**Exercise details**:
Reproduce the entries below exactly, but only from the line containing "(** A double quote. *)" to the line containing "Definition DEFAULT_REMOVAL_SUBJECT : string", inclusive.

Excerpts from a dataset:
== Segment start ==

(* ===== verification/Settings.v ===== *)
(** * Settings: [lib/settings.ts]

    The key/value table of operational settings: a value is stored as JSON, a credential
    encrypted inside it; a missing or unreadable row reads as the default. *)
From S2P Require Import Prelude Js Redact Schema Sql DbWf Env Secrets Queue.
From Stdlib Require Import Ascii.
Open Scope Z_scope.

(** A double quote. *)
Definition qt : string := String (ascii_of_nat 34) EmptyString.

Definition TIB : Z := 1024 ^ 4.

Definition DEFAULT_WELCOME_SUBJECT : string := "Your access to lab {lab}".
Definition DEFAULT_WELCOME_BODY : string := "Hello {name},

You have been added to the lab " +:+ qt +:+ "{lab}" +:+ qt +:+ " on {node}. Connect over SSH:

    ssh {username}@{host} -p {port}

  Username: {username}
  Password: {password}

Your home directory contains:
  ~                fast storage for working data
  ~/cold-storage   slower storage for data you want to keep but rarely touch

Please change your password after first login (run: passwd).".
Definition DEFAULT_GPU_WARN_SUBJECT : string := "Idle GPU process warning".
Definition DEFAULT_GPU_WARN_BODY : string := "Hello {username},

One of your processes (PID {pid}) on node {node} is holding GPU memory but is not using the GPU.

If it stays idle it will be terminated in about {grace_minutes} minutes to free the GPU for others. If you still need it, start using the GPU again or contact an admin.".
Definition DEFAULT_GPU_KILL_SUBJECT : string := "Idle GPU process terminated".
Definition DEFAULT_GPU_KILL_BODY : string := "Hello {username},

Your idle process (PID {pid}) on node {node} was terminated because it held GPU memory without using the GPU.

Please checkpoint long-running work and keep the GPU active, or ask an admin to whitelist your job.".
Definition DEFAULT_REMOVAL_SUBJECT : string := "Removed from lab {lab}".
Definition DEFAULT_REMOVAL_BODY : string := "You have been removed from the lab " +:+ qt +:+ "{lab}" +:+ qt +:+ ". {data_status}".
Definition REMOVAL_DATA_DELETED : string := "Your home and cold-storage data in this lab has been deleted.".
Definition REMOVAL_DATA_RETAINED : string := "Your data has been retained for now; contact an admin if you need it.".
Definition DEFAULT_QUOTA_SUBJECT : string := "Lab {lab} is at {pct}% of its {pool} quota".
Definition DEFAULT_QUOTA_BODY : string := "Lab " +:+ qt +:+ "{lab}" +:+ qt +:+ " has reached {pct}% of its {pool} storage quota ({used} of {quota}).

Per-student usage on the {pool} pool:
{breakdown}

You may want to ask students to clean up unneeded data, or request a larger quota.".
Definition DEFAULT_STUDENT_QUOTA_SUBJECT : string := "[{lab}] Your {pool} storage is {pct}% full".
Definition DEFAULT_STUDENT_QUOTA_BODY : string := "Hi {name},

Your account {username} on {node} is using {used} of its {quota} {pool}-storage quota ({pct}%).

Please remove files you no longer need or contact the lab administrator if the assignment needs to be reviewed. You can check current usage by running `labquota` after signing in.".
Definition DEFAULT_USAGE_REPORT_STUDENT_SUBJECT : string := "[{lab}] Please review your storage usage on {node}".
Definition DEFAULT_USAGE_REPORT_STUDENT_BODY : string := "Hi {name},

Your lab '{lab}' on node {node} is using a significant amount of storage. Please take a few minutes to review your files and remove anything you no longer need — old datasets, model checkpoints, caches, and build artifacts are the usual suspects.

Current usage (your row is marked " +:+ qt +:+ "(you)" +:+ qt +:+ "):

{report}

HOME (fast) is your home directory on the fast pool; COLD (slow) is /cold-storage. You can check live usage anytime by running `labquota` inside the lab container.

Thank you for helping keep the lab within its quota.".
Definition DEFAULT_USAGE_REPORT_PI_SUBJECT : string := "[{lab}] Lab storage usage report — {node}".
Definition DEFAULT_USAGE_REPORT_PI_BODY : string := "Hi {name},

Here is the current storage usage report for your lab '{lab}' on node {node}. Please ask your group to clean up files they no longer need — old datasets, model checkpoints, caches, and build artifacts are the usual suspects.

{report}

Per-student numbers come from the most recent nightly scan; lab totals are live. Students can check their own usage anytime by running `labquota` inside the lab container.".
Definition DEFAULT_PLACEMENT_COMPLETE_SUBJECT : string := "[{lab}] Node setup complete — {node}".
Definition DEFAULT_PLACEMENT_COMPLETE_BODY : string := "Hi {name},

Setup for lab " +:+ qt +:+ "{lab}" +:+ qt +:+ " on node {node} is complete. The node agent successfully signed in over SSH with every initial credential before this message was sent.

Verified usernames:
{usernames}

Current quota assignment:
  Fast storage: {fast_quota}
  Cold storage: {cold_quota}
  Per-user fast: {student_fast_quota}
  Per-user cold: {student_cold_quota}".
Definition DEFAULT_TEST_SUBJECT : string := "Lab Manager test email".
Definition DEFAULT_TEST_BODY : string := "This is a test email from the Lab Manager controller. SMTP is configured correctly.".
Definition DEFAULT_EMAIL_SIGNATURE_TEXT : string := "Ningxi Cheng, Graduate Research Assistant
School of Computing | Ph.D. Student
edwardcheng@uga.edu
University of Georgia".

== Segment end ==

**Finished exercise**:
(** A double quote. *)
Definition qt : string := String (ascii_of_nat 34) EmptyString.

Definition TIB : Z := 1024 ^ 4.

Definition DEFAULT_WELCOME_SUBJECT : string := "Your access to lab {lab}".
Definition DEFAULT_WELCOME_BODY : string := "Hello {name},

You have been added to the lab " +:+ qt +:+ "{lab}" +:+ qt +:+ " on {node}. Connect over SSH:

    ssh {username}@{host} -p {port}

  Username: {username}
  Password: {password}

Your home directory contains:
  ~                fast storage for working data
  ~/cold-storage   slower storage for data you want to keep but rarely touch

Please change your password after first login (run: passwd).".
Definition DEFAULT_GPU_WARN_SUBJECT : string := "Idle GPU process warning".
Definition DEFAULT_GPU_WARN_BODY : string := "Hello {username},

One of your processes (PID {pid}) on node {node} is holding GPU memory but is not using the GPU.

If it stays idle it will be terminated in about {grace_minutes} minutes to free the GPU for others. If you still need it, start using the GPU again or contact an admin.".
Definition DEFAULT_GPU_KILL_SUBJECT : string := "Idle GPU process terminated".
Definition DEFAULT_GPU_KILL_BODY : string := "Hello {username},

Your idle process (PID {pid}) on node {node} was terminated because it held GPU memory without using the GPU.

Please checkpoint long-running work and keep the GPU active, or ask an admin to whitelist your job.".
Definition DEFAULT_REMOVAL_SUBJECT : string := "Removed from lab {lab}".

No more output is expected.